_What this task involves_
Nothing but the lines from the one containing "assert (Hhead : forall" through the last line of the records below should be written out, each exactly as it stands.

[Saved entries]
BEGIN

Lemma scan_number_uint (neg : bool) (d : Decimal.uint) (rest : string) :
  d <> Decimal.Nil -> no_leading_zero d -> delimited rest = true ->
  scan_number ((if neg then "-" else "") ++ NilEmpty.string_of_uint d ++ rest)
  = Some (Z.of_int (if neg then Decimal.Neg d else Decimal.Pos d), rest).
Proof.
  intros Hnil Hlz Hrest.
  assert (Hcont : match rest with
                  | String c _ => ((c =? ".") || (c =? "e") || (c =? "E"))%char
                  | "" => false
                  end = false).
  { destruct rest as [|c r]; [reflexivity|]. simpl in Hrest.
    each_char c; try discriminate; reflexivity. }
  assert (Hlead : match NilEmpty.string_of_uint d with
                  | String c (String _ _) => (c =? "0")%char
                  | _ => false
                  end = false).
  { destruct Hlz as [-> | Hlz]; [reflexivity|].
    destruct d; try reflexivity; try (simpl; destruct (NilEmpty.string_of_uint d);
      reflexivity).
    exfalso. now apply (Hlz d). }
  assert (Hint : NilZero.int_of_string
                   ((if neg then "-" else "") ++ NilEmpty.string_of_uint d)
                 = Some (if neg then Decimal.Neg d else Decimal.Pos d)).
  { pose proof (NilZero.isi (if neg then Decimal.Neg d else Decimal.Pos d)) as H.
    rewrite <- (string_of_uint_nonnil d Hnil).
    destruct neg; apply H; congruence. }
  unfold scan_number.
  destruct neg.
  - cbn [append Ascii.eqb Bool.eqb].
    rewrite (span_digits_uint d rest Hrest), Hlead, Hcont.
    cbn [orb]. simpl append in Hint. rewrite Hint. reflexivity.
  - simpl append. simpl append in Hint.
    assert (Hhead : forall body,
               match NilEmpty.string_of_uint d ++ rest with
               | String c r => if (c =? "-")%char then ("-", r) else ("", body)
               | "" => ("", body)
               end = ("", body)).
    { intros body. destruct d; try reflexivity. congruence. }
    rewrite Hhead, (span_digits_uint d rest Hrest), Hlead, Hcont.
    cbn [orb]. simpl append. rewrite Hint. reflexivity.
Qed.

END

_Result of this exercise_
    assert (Hhead : forall body,
               match NilEmpty.string_of_uint d ++ rest with
               | String c r => if (c =? "-")%char then ("-", r) else ("", body)
               | "" => ("", body)
               end = ("", body)).
    { intros body. destruct d; try reflexivity. congruence. }
    rewrite Hhead, (span_digits_uint d rest Hrest), Hlead, Hcont.
    cbn [orb]. simpl append. rewrite Hint. reflexivity.
Qed.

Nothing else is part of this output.